*** Opening of INFORMATION GIVEN ***
(* ===== verification/LocalFsRefinement.v ===== *)
(** * The local file system provider as a map from keys to bytes

    On keys that are plain file names, none of which is another one's directory, the
    provider of [LocalFs] does what a map does: put, get, delete, head and list
    ([local_fs_refines]).  [fs_pages_complete]: the pages of a listing, while others
    write. *)

From S2P Require Import Prelude JsString JsMap Errors Packager StateBackup BackupRestore LocalFs LocalFsSafety.
From Stdlib Require Import Sorted.
From stdpp Require Import sorting.

Open Scope Z_scope.
Open Scope railfog_scope.

(** ** Names and paths of keys *)

(** A segment of a key that is a file name: also without a NUL, and without the
    text that stands for a colon *)
Definition segment_ok (s : jstr) : Prop := name_ok s ∧ 0 ∉ s ∧ includes s (js "%3A") = false.
Definition key_ok (k : jstr) : Prop :=
  Forall segment_ok (split_on (chr "/") k) ∧ starts_with k (js "..") = false.

Definition path_of (k : jstr) : list jstr := encode_name <$> split_on (chr "/") k.

Lemma encode_cons c s :
  encode_name (c :: s) = if c =? chr ":" then js "%3A" ++ encode_name s else c :: encode_name s.
Proof. unfold encode_name. cbn [flat_map]. by destruct (c =? chr ":"). Qed.

Lemma encode_elem s c : c ∈ encode_name s → c ∈ s ∨ c ∈ js "%3A".
Proof.
  unfold encode_name. rewrite list_elem_of_In, in_flat_map. intros (d & Hd & Hc).
  destruct (d =? chr ":"); [by right; apply list_elem_of_In|]. left. apply list_elem_of_In in Hd.
  destruct Hc as [<-|[]]. done.
Qed.

(** A text without a percent sign is the name of itself only. *)
Lemma encode_plain s t : chr "%" ∉ t → encode_name s = t → s = t.
Proof.
  revert t. induction s as [|c s IH]; intros t Ht; [done|]. rewrite encode_cons.
  destruct (c =? chr ":"); intros <-; [by destruct Ht; left|]. f_equal. apply IH; [|done].
  intros ?. destruct Ht. by right.
Qed.

Lemma encode_starts s t : chr "%" ∉ t → starts_with (encode_name s) t = true → starts_with s t = true.
Proof.
  revert s. induction t as [|d t IH]; intros s Ht; [by destruct s|].
  apply not_elem_of_cons in Ht as [Hd Ht]. destruct s as [|c s]; [done|]. rewrite encode_cons.
  destruct (c =? chr ":"); cbn [app js map starts_with]; intros [Hc H]%andb_true_iff.
  - apply Z.eqb_eq in Hc. by destruct Hd.
  - apply andb_true_iff. split; [done|]. by apply IH.
Qed.

Lemma decode_encode s : includes s (js "%3A") = false → decode_name (encode_name s) = s.
Proof.
  unfold decode_name, replace_all. induction s as [|c s IH]; [done|]. intros Hi.
  assert (includes s (js "%3A") = false) as Hi'.
  { apply not_true_iff_false. intros H. apply not_true_iff_false in Hi. destruct Hi.
    change (c :: s) with ([c] ++ s). by apply includes_app_r. }
  rewrite encode_cons.
  destruct (c =? chr ":") eqn:E.
  - apply Z.eqb_eq in E as ->. cbn. f_equal. by apply IH.
  - cbn [app replace_from]. destruct (starts_with (c :: encode_name s) (js "%3A")) eqn:Es.
    + exfalso. apply not_true_iff_false in Hi. destruct Hi.
      cbn in Es. apply andb_true_iff in Es as [Hc Es].
      apply (encode_starts s (js "3A")) in Es; [|absent].
      cbn [includes]. apply orb_true_iff. left. by apply andb_true_iff.
    + f_equal. by apply IH.
Qed.

Lemma encode_segment s : segment_ok s → name_ok (encode_name s) ∧ 0 ∉ encode_name s.
Proof.
  intros ((Hne & Hs & Hd & Hdd) & H0 & _). split; [split_and!|].
  - destruct s as [|c s]; [done|]. rewrite encode_cons. by destruct (c =? chr ":").
  - intros [?|Hc]%encode_elem; [done|]. revert Hc. absent.
  - intros E. apply Hd. apply encode_plain in E; [done|absent].
  - intros E. apply Hdd. apply encode_plain in E; [done|absent].
  - intros [?|Hc]%encode_elem; [done|]. revert Hc. absent.
Qed.

Lemma path_names k : key_ok k → Forall name_ok (path_of k) ∧ Forall (λ s, 0 ∉ s) (path_of k).
Proof.
  intros [Hs _]. unfold path_of. split; apply Forall_fmap; (eapply Forall_impl; [exact Hs|]);
    intros s Hok; apply (encode_segment s Hok).
Qed.

Lemma path_nonempty k : path_of k ≠ [].
Proof. unfold path_of. pose proof (split_on_not_nil (chr "/") k). by destruct (split_on _ k). Qed.

(** The key that [walk] makes of a path *)
Definition key_at (base : jstr) (p : list jstr) : jstr := fold_left entry_key p base.

Lemma key_at_join base p : base ≠ [] → key_at base p = str_join (js "/") (base :: (decode_name <$> p)).
Proof.
  unfold key_at. revert base. induction p as [|x p IH]; intros base Hb; [done|]. cbn [fold_left].
  assert (entry_key base x = base ++ js "/" ++ decode_name x) as -> by by destruct base.
  rewrite IH by by destruct base. cbn [fmap list_fmap].
  destruct (decode_name <$> p) as [|y ys]; cbn; by rewrite <-?app_assoc.
Qed.

Lemma key_at_path k : key_ok k → key_at [] (path_of k) = k.
Proof.
  intros [Hs _]. rewrite <-(split_on_join (chr "/") k) at 2. unfold path_of. pose proof (split_on_not_nil (chr "/") k).
  assert (decode_name <$> (encode_name <$> split_on (chr "/") k) = split_on (chr "/") k) as Hd.
  { rewrite <-list_fmap_compose. rewrite <-(list_fmap_id (split_on (chr "/") k)) at 2. apply list_fmap_ext.
    intros i s Hi. apply (Forall_lookup_1 _ _ _ _ Hs) in Hi as (_ & _ & Hi). by apply decode_encode. }
  destruct (split_on (chr "/") k) as [|s segs]; [done|]. cbn in Hd. injection Hd as Hd1 Hd2.
  cbn [fmap list_fmap key_at fold_left]. change (entry_key [] (encode_name s)) with (decode_name (encode_name s)).
  rewrite Hd1. fold (key_at s (encode_name <$> segs)). apply Forall_cons in Hs as [((Hne & _) & _) _].
  rewrite key_at_join by done. by rewrite Hd2.
Qed.

Lemma path_of_inj k k' : key_ok k → key_ok k' → path_of k = path_of k' → k = k'.
Proof. intros Hk Hk' E. rewrite <-(key_at_path k), <-(key_at_path k') by done. by rewrite E. Qed.

Lemma enter_names p segs : Forall name_ok segs → fold_left enter segs p = p ++ segs.
Proof.
  intros Hs. revert p. induction Hs as [|s segs (Hne & _ & Hd & Hdd) _ IH]; intros p; cbn [fold_left]; [by rewrite app_nil_r|].
  unfold enter at 2. rewrite (proj2 (jstr_eqb_neq s [])), (proj2 (jstr_eqb_neq s (js "."))), (proj2 (jstr_eqb_neq s (js ".."))) by done.
  cbn [orb]. by rewrite IH, <-app_assoc.
Qed.

Lemma apart_app c d : apart c (c ++ d) = ([], d).
Proof. induction c as [|x c IH]; cbn; [done|]. by rewrite bool_decide_true. Qed.

Lemma getPath_key `{PathLaws} k : key_ok k → getPath rootDir k = Ok (abs_path (root ++ path_of k)).
Proof.
  intros Hk. pose proof (path_names k Hk) as [Hn _]. pose proof root_names as Hr.
  assert (split_on (chr "/") (fsKey k) = path_of k) as Hsplit.
  { unfold fsKey. apply split_on_str_join; [apply path_nonempty|]. eapply Forall_impl; [exact Hn|]. by intros s (_ & ? & _). }
  assert (∃ c s, fsKey k = c :: s ∧ c ≠ chr "/") as (c & s & Hc & Hcs).
  { unfold fsKey. fold (path_of k). pose proof (path_nonempty k). destruct (path_of k) as [|e es]; [done|].
    apply Forall_cons in Hn as [(Hne & Hsl & _) _]. destruct e as [|c e]; [done|].
    destruct (str_join_starts (c :: e) es) as [r ->]. exists c, (e ++ r). split; [done|]. intros ->. destruct Hsl. by left. }
  assert (normalize root (fsKey k) = root ++ path_of k) as Hnorm.
  { unfold normalize. rewrite Hsplit. assert (starts_with (fsKey k) (js "/") = false) as ->.
    { rewrite Hc. cbn. rewrite andb_true_r. apply Z.eqb_neq. by intros <-; destruct Hcs. }
    by apply enter_names. }
  unfold getPath, rootAbs. rewrite resolve_root, resolve_key, Hnorm, isAbsolute_spec.
  rewrite relative_names by (done || by apply Forall_app). unfold rel_path. rewrite apart_app. cbn [fmap list_fmap app].
  assert (starts_with (str_join (js "/") (path_of k)) (js "/") = false ∧
          starts_with (str_join (js "/") (path_of k)) (js "..") = false) as [-> ->]; [|done].
  change (str_join (js "/") (path_of k)) with (fsKey k). split.
  - rewrite Hc. cbn. rewrite andb_true_r. apply Z.eqb_neq. by intros <-; destruct Hcs.
  - destruct Hk as [Hs Hdd]. apply not_true_iff_false. intros H'. apply not_true_iff_false in Hdd. destruct Hdd.
    rewrite <-(split_on_join (chr "/") k). change [chr "/"] with (js "/"). unfold fsKey in H'.
    destruct (split_on (chr "/") k) as [|s0 segs]; [done|]. apply Forall_cons in Hs as [((Hne & Hsl & Hd & _) & _) _].
    destruct s0 as [|c0 [|c1 s1]]; [done| |].
    + exfalso. cbn [fmap list_fmap] in H'. rewrite encode_cons in H'.
      destruct (c0 =? chr ":"), (encode_name <$> segs); cbn in H'; try done; by apply andb_true_iff in H' as [H1 H2].
    + destruct (str_join_starts (c0 :: c1 :: s1) segs) as [r ->]. 
      apply starts_with_spec. cbn [fmap list_fmap] in H'. destruct (str_join_starts (encode_name (c0 :: c1 :: s1)) (encode_name <$> segs)) as [r' Hr'].
      rewrite Hr' in H'. assert (starts_with (c0 :: c1 :: s1) (js "..") = true) as [r2 Hr2]%starts_with_spec.
      { apply encode_starts; [absent|]. revert H'. rewrite !encode_cons. by destruct (c0 =? chr ":"), (c1 =? chr ":"). }
      exists (r2 ++ r). by rewrite Hr2, <-app_assoc.
Qed.
(* ===== verification/LocalFsObjects.v ===== *)
(** * The local file system provider as the object provider of a restore

    Several keys denote one file ([a/b], [./a/b], [a//b]; a colon and the text
    "%3A"), so that the provider does not tell different keys apart; but it does
    keep a put where [ObjectFrame] wants it. *)

From S2P Require Import Prelude JsString JsMap JsNumber JsValue Errors Utf8 KvInterface SqliteKv Packager Deployment ArchiveSchema StateBackup BackupRestore LocalFs LocalFsSafety LocalFsRefinement.

Open Scope Z_scope.
Open Scope railfog_scope.

(** ** Files in a tree *)

Definition file_at (n : option node) (p : list jstr) : option (list Z) :=
  match look n p with Ok (File b) => Some b | _ => None end.

Lemma file_at_mkdir n p n' q : make_dirs n p = Ok n' → file_at (Some n') q = file_at n q.
Proof.
  unfold file_at. revert n n' q. induction p as [|x p IH]; intros n n' q; cbn [make_dirs].
  - destruct n as [[b|es]|]; [done|by intros [= <-]|]. intros [= <-]. destruct q as [|y q]; [done|]. by destruct q.
  - assert (∀ es, make_dirs (map_get es x) p ≫= (λ n', Ok (Dir (map_set es x n'))) = Ok n' → ∀ y q,
      file_at (Some n') (y :: q) = file_at (map_get es y) q) as Hgen.
    { intros es (m & Hm & [= <-])%bind_Ok y q'. unfold file_at. cbn [look].
      destruct (decide (y = x)) as [->|Hne]; [rewrite map_get_set_eq|by rewrite map_get_set_ne]. by apply IH. }
    unfold file_at in Hgen. destruct n as [[b|es]|]; [done|..]; intros Hm; pose proof Hm as (m & _ & [= <-])%bind_Ok;
      (destruct q as [|y q]; [done|]); rewrite (Hgen _ Hm); cbn [look]; [done|]. by destruct q.
Qed.

Lemma file_at_write bytes n p n' q : change (written bytes) n p = Ok n' → q ≠ p → file_at n' q = file_at n q.
Proof.
  intros (o & o' & Hw & Hb & Ha & Hup & Hout)%change_spec Hne. unfold file_at.
  destruct (decide (p `prefix_of` q)) as [[r ->]|Hpq].
  - rewrite Hb, Ha. destruct r as [|x r]; [by rewrite app_nil_r in Hne|].
    by destruct o as [[b|es]|]; [..|]; cbn in Hw; simplify_eq.
  - destruct (decide (q `prefix_of` p)) as [Hqp|Hqp]; [|by rewrite Hout].
    destruct (Hup q Hqp) as (es & es' & -> & ->); [done|]. done.
Qed.

(** ** Keys without two dots in a row *)

Lemma elem_of_join (seg : jstr) segs : seg ∈ segs → ∃ x y, str_join (js "/") segs = x ++ seg ++ y.
Proof.
  induction segs as [|s segs IH]; [set_solver|]. intros [->|Hin]%elem_of_cons.
  - destruct segs; cbn; [exists [], []; by rewrite app_nil_r|]. by eexists [], _.
  - destruct (IH Hin) as (x & y & Hxy). destruct segs as [|s' segs]; [set_solver|].
    exists (s ++ js "/" ++ x), y. cbn [str_join] in *. rewrite Hxy. by rewrite <-!app_assoc.
Qed.

Lemma segment_dots a seg : includes a (js "..") = false → seg ∈ split_on (chr "/") a → includes seg (js "..") = false.
Proof.
  intros Ha Hin. apply not_true_iff_false. intros (x & y & Hseg)%includes_spec.
  destruct (elem_of_join _ _ Hin) as (x' & y' & Hj). change (js "/") with [chr "/"] in Hj.
  rewrite split_on_join in Hj. apply not_true_iff_false in Ha. apply Ha, includes_spec.
  exists (x' ++ x), (y ++ y'). by rewrite Hj, Hseg, <-!app_assoc.
Qed.

(** No segment is [..]. *)
Definition level (segs : list jstr) : Prop := Forall (λ s, s ≠ js "..") segs.

Lemma enter_level segs p : level segs → ∃ r, fold_left enter segs p = p ++ r ∧ r ⊆ segs.
Proof.
  intros Hs. revert p. induction Hs as [|s segs Hne _ IH]; intros p; cbn [fold_left].
  { exists []. by rewrite app_nil_r. }
  destruct (IH (enter p s)) as (r & Hr & Hsub). rewrite Hr. unfold enter.
  rewrite (proj2 (jstr_eqb_neq s (js ".."))) by done.
  destruct (_ || _); [exists r; split; [done|set_solver]|]. exists ([s] ++ r). rewrite app_assoc. split; [done|set_solver].
Qed.

Lemma encoded_level a : includes a (js "..") = false → level (path_of a).
Proof.
  intros Ha. apply Forall_fmap, Forall_forall. intros s Hin Heq. pose proof (segment_dots _ _ Ha Hin) as Hs.
  apply encode_plain in Heq; [|absent]. by rewrite Heq in Hs.
Qed.

Section provider.
Context `{PathLaws, Hashing}.

#[export] Instance fs_objects : ObjectStore node := {
  obj_put key data := λ fs, let '(fs, r) := fs_put rootDir key (ABuffer data) fs in (fs, r ≫= λ _, Ok tt);
  obj_get key := λ fs, (fs, fs_get rootDir key fs);
  obj_list prefix limit cursor := λ fs, (fs, fs_list rootDir prefix (Some limit) cursor fs)
}.

(** The path of a key's file *)
Definition fs_names (key : jstr) : option (list jstr) :=
  match getPath rootDir key with Ok path => Some (os_path path) | Err _ => None end.

Definition fs_content (fs : node) (key : jstr) : option (list Z) :=
  match getPath rootDir key with
  | Ok path => match deno_readFile fs path with Ok b => Some b | Err _ => None end
  | Err _ => None
  end.

Lemma readFile_at fs path :
  match deno_readFile fs path with Ok b => Some b | Err _ => None end =
  if includes path [0] then None else file_at (Some fs) (os_path path).
Proof.
  unfold deno_readFile, deno_find, file_at. destruct (includes path [0]); [done|].
  by destruct (look _ _) as [[b|es]|e].
Qed.

Lemma fs_put_other fs k b k' : fs_names k' ≠ fs_names k →
  fs_content (obj_put k b fs).1 k' = fs_content fs k'.
Proof.
  unfold fs_content, fs_names. cbn [obj_put fs_objects]. unfold fs_put, st_bind, st_lift.
  destruct (getPath rootDir k) as [path|]; [|done]. cbn [put_bytes].
  destruct (getPath rootDir k') as [path'|]; [|by repeat case_match]. intros Hne. unfold fs_step.
  destruct (deno_mkdir _ fs) as [fs1|] eqn:E1; [|done]. destruct (deno_writeFile _ _ fs1) as [fs2|] eqn:E2; cbn [fst];
    rewrite !readFile_at; (destruct (includes path' [0]); [done|]).
  - transitivity (file_at (Some fs1) (os_path path')).
    + unfold deno_writeFile in E2. destruct (includes path [0]); [done|].
      apply bind_Ok in E2 as ([n|] & Hw & [= <-]). apply (file_at_write _ _ _ _ _ Hw). congruence.
    + unfold deno_mkdir in E1. destruct (includes (dirname path) [0]); [done|]. exact (file_at_mkdir _ _ _ _ E1).
  - unfold deno_mkdir in E1. destruct (includes (dirname path) [0]); [done|]. exact (file_at_mkdir _ _ _ _ E1).
Qed.

Lemma fsKey_split a : split_on (chr "/") (fsKey a) = path_of a.
Proof.
  unfold fsKey, path_of. apply split_on_str_join.
  - pose proof (split_on_not_nil (chr "/") a). by destruct (split_on _ a).
  - apply Forall_fmap. eapply Forall_impl; [apply split_on_no_sep|]. intros s Hs [?|Hin]%encode_elem; [done|].
    revert Hin. absent.
Qed.

Lemma fsKey_relative c a : c ≠ chr "/" → starts_with (fsKey (c :: a)) (js "/") = false.
Proof.
  intros Hc. unfold fsKey. cbn [split_on]. rewrite (proj2 (Z.eqb_neq c (chr "/"))) by done.
  assert (∃ s segs, match split_on (chr "/") a with p :: ps => (c :: p) :: ps | [] => [[c]] end = (c :: s) :: segs)
    as (s & segs & ->) by (destruct (split_on (chr "/") a); eauto).
  cbn [fmap list_fmap]. destruct (str_join_starts (encode_name (c :: s)) (encode_name <$> segs)) as [r ->].
  rewrite encode_cons. destruct (c =? chr ":"); cbn; [done|]. rewrite andb_true_r. apply Z.eqb_neq. by intros <-.
Qed.

Lemma fs_names_level a : a ≠ [] → starts_with a (js "/") = false → includes a (js "..") = false →
  fs_names a = Some (fold_left enter (path_of a) root).
Proof.
  intros Hne Hsl Hdots. destruct a as [|c a]; [done|].
  assert (c ≠ chr "/") as Hc by (intros ->; done). pose proof (fsKey_relative c a Hc) as Hrel.
  pose proof (enter_level _ root (encoded_level _ Hdots)) as (r & Hr & Hsub). pose proof root_names as Hroot.
  assert (normalize root (fsKey (c :: a)) = root ++ r) as Hnorm.
  { unfold normalize. by rewrite Hrel, fsKey_split. }
  pose proof (normalize_names root (fsKey (c :: a)) Hroot) as Hn. rewrite Hnorm in Hn. pose proof Hn as [_ Hrn]%Forall_app.
  unfold fs_names, getPath, rootAbs. rewrite resolve_root, resolve_key, Hnorm, isAbsolute_spec, relative_names by done.
  unfold rel_path. rewrite apart_app. cbn [fmap list_fmap app].
  assert (starts_with (str_join (js "/") r) (js "..") = false ∧ starts_with (str_join (js "/") r) (js "/") = false)
    as [-> ->].
  { destruct r as [|s r]; [done|]. apply Forall_cons in Hrn as [(Hs0 & Hss & Hsd & _) _].
    assert (s ∈ path_of (c :: a)) as (seg & -> & Hin)%list_elem_of_fmap by set_solver.
    pose proof (segment_dots _ _ Hdots Hin) as Hd.
    split; apply not_true_iff_false.
    - intros Hst. apply not_true_iff_false in Hd. apply Hd. apply includes_spec.
      enough (starts_with (encode_name seg) (js "..") = true) as He.
      { apply encode_starts in He; [|absent]. apply starts_with_spec in He as [y Hy]. by exists [], y. }
      clear Hin.
      destruct (encode_name seg) as [|d0 [|d1 s1]]; [done| |].
      + exfalso. destruct r; cbn in Hst; [by rewrite andb_false_r in Hst|]. apply andb_true_iff in Hst as [_ Hst]. done.
      + destruct (str_join_starts (d0 :: d1 :: s1) r) as [r' Hr']. rewrite Hr' in Hst. cbn in Hst |- *. done.
    - destruct (encode_name seg) as [|d0 s1]; [done|]. destruct (str_join_starts (d0 :: s1) r) as [r' ->].
      cbn. rewrite andb_true_r. intros <-%Z.eqb_eq. apply Hss. by left. }
  cbn [orb throw_if mbind result_bind]. rewrite os_path_names by done. by rewrite Hr.
Qed.

Lemma path_of_below a b : path_of (a ++ js "/" ++ b) = path_of a ++ path_of b.
Proof. unfold path_of. change (js "/" ++ b) with (chr "/" :: b). by rewrite split_on_sep, fmap_app. Qed.

#[export] Instance fs_frame : ObjectFrame node.
Proof.
  refine {| obj_content := fs_content; obj_names := fs_names |}.
  - done.
  - apply fs_put_other.
  - intros a b Hne Hsl Ha Hb. rewrite fs_names_level by done. eexists. split; [done|]. intros q.
    assert (includes (a ++ js "/" ++ b) (js "..") = false) as Hab.
    { change (js "/" ++ b) with (chr "/" :: b). by rewrite dots_sep, Ha, Hb. }
    rewrite fs_names_level; [|by destruct a|by destruct a|done]. rewrite path_of_below, fold_left_app.
    destruct (enter_level (path_of b) (fold_left enter (path_of a) root) (encoded_level _ Hb)) as (r & -> & _).
    intros [= <-]. by exists r.
Qed.
End provider.

(** ** The project [.]

    Identifiers may be [.], and the objects of that project are those of the other
    projects of the org: an archive restored into [acme/.] overwrites an object of
    [acme/files]. *)
Definition docs_object : BackupObjectRecord :=
  {| bo_store := js "files"; bo_key := js "docs/readme"; bo_sizeBytes := 3;
     bo_sha256 := encodeHex (Hashing := plain_hashing) (sha256 (Hashing := plain_hashing) (js "new"));
     bo_integrity := js "sha256-new"; bo_dataBase64 := Some (js "new") |}.

Definition docs_import : ImportProjectOptions :=
  let a := archive shop_import in
  {| targetOrgId := js "acme"; targetProjectId := js ".";
     archive := {| backupId := backupId a; createdAt := createdAt a; a_orgId := a_orgId a; a_projectId := a_projectId a;
                   a_name := a_name a; a_functions := a_functions a; a_kv := a_kv a; a_objects := [docs_object];
                   a_queues := [] |};
     overwriteKv := true |}.

Lemma dot_project_overwrites :
  let w := Build_backup_state (new_service None) {| clock := 9; kv_entries := ∅ |}
             (data_fs [] [(js "acme", Dir [(js "files", Dir [(js "docs", Dir [(js "readme", File (js "old"))])])])]) in
  let '(w', r) := importProject (H := plain_hashing) (K := kv_db jsval) (Ob := node)
                    (H1 := fs_objects (rootDir := DATA) (H1 := plain_hashing)) Ok docs_import w in
  is_ok r = true ∧
  fs_content (rootDir := DATA) (bw_obj w) (js "acme/files/docs/readme") = Some (js "old") ∧
  fs_content (rootDir := DATA) (bw_obj w') (js "acme/files/docs/readme") = Some (js "new").
Proof. vm_compute. split_and!; reflexivity. Qed.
*** Close of INFORMATION GIVEN ***
EXERCISE DETAILS:
Which lines in the data above contain "Hroot"? Show each one.

ANSWER SPACE:
  pose proof (enter_level _ root (encoded_level _ Hdots)) as (r & Hr & Hsub). pose proof root_names as Hroot.
  pose proof (normalize_names root (fsKey (c :: a)) Hroot) as Hn. rewrite Hnorm in Hn. pose proof Hn as [_ Hrn]%Forall_app.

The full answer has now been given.